[Saved entries]

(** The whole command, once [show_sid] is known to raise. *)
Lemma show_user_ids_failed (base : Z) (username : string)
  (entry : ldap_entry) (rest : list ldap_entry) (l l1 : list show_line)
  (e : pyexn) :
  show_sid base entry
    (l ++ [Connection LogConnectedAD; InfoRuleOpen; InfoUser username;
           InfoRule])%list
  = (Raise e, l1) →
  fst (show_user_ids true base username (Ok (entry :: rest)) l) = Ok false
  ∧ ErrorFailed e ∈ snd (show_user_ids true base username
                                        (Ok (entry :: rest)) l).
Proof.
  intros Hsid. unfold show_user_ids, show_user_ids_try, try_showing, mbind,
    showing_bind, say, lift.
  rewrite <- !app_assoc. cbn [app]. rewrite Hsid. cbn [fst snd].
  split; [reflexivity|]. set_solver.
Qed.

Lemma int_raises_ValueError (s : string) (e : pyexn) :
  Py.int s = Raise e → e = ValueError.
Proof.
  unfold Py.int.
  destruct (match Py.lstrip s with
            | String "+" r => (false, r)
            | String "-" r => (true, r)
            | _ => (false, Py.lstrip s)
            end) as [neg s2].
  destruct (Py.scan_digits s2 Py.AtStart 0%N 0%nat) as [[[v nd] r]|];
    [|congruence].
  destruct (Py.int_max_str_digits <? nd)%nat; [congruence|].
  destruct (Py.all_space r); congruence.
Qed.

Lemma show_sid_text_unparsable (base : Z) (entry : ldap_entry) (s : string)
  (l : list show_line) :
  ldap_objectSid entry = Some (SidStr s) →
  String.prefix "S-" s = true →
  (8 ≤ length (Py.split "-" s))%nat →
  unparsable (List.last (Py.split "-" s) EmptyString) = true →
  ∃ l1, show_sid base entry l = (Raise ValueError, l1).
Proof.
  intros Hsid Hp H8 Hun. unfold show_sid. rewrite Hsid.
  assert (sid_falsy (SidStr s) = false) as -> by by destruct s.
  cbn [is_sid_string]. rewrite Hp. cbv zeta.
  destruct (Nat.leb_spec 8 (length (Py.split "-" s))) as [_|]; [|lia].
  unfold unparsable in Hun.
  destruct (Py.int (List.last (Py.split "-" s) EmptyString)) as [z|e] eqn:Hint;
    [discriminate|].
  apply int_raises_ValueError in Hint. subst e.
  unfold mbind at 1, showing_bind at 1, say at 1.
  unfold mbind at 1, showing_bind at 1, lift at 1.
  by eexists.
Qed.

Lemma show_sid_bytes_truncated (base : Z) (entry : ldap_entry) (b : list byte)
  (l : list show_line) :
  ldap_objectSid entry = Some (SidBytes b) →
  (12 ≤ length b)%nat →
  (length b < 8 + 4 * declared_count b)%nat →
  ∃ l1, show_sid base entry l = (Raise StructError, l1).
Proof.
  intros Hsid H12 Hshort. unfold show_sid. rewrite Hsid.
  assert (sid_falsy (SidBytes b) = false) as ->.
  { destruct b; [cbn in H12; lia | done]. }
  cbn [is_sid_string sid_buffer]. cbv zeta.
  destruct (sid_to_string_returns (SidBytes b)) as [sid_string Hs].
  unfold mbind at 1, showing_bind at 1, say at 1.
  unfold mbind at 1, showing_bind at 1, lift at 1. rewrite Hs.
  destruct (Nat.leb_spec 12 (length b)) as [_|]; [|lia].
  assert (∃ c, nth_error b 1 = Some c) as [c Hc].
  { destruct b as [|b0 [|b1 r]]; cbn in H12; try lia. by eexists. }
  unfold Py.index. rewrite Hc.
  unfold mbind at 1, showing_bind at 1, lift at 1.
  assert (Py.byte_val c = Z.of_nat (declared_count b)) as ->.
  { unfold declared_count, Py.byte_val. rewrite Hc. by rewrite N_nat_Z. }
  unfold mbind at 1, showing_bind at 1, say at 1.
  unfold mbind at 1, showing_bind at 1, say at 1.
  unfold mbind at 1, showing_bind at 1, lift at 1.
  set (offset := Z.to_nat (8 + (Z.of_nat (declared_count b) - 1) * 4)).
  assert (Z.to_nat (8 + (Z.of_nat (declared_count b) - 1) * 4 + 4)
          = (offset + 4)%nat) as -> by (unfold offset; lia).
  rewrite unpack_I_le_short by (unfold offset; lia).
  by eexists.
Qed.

_TASK PROMPT:_
Look above for the line with "ldap_objectSid entry = Some (SidStr s) →" and the line with "cbn [is_sid_string]. rewrite Hp. cbv zeta.", and reproduce exactly those two lines plus every line between, nothing more.

_EXERCISE SOLUTION:_
  ldap_objectSid entry = Some (SidStr s) →
  String.prefix "S-" s = true →
  (8 ≤ length (Py.split "-" s))%nat →
  unparsable (List.last (Py.split "-" s) EmptyString) = true →
  ∃ l1, show_sid base entry l = (Raise ValueError, l1).
Proof.
  intros Hsid Hp H8 Hun. unfold show_sid. rewrite Hsid.
  assert (sid_falsy (SidStr s) = false) as -> by by destruct s.
  cbn [is_sid_string]. rewrite Hp. cbv zeta.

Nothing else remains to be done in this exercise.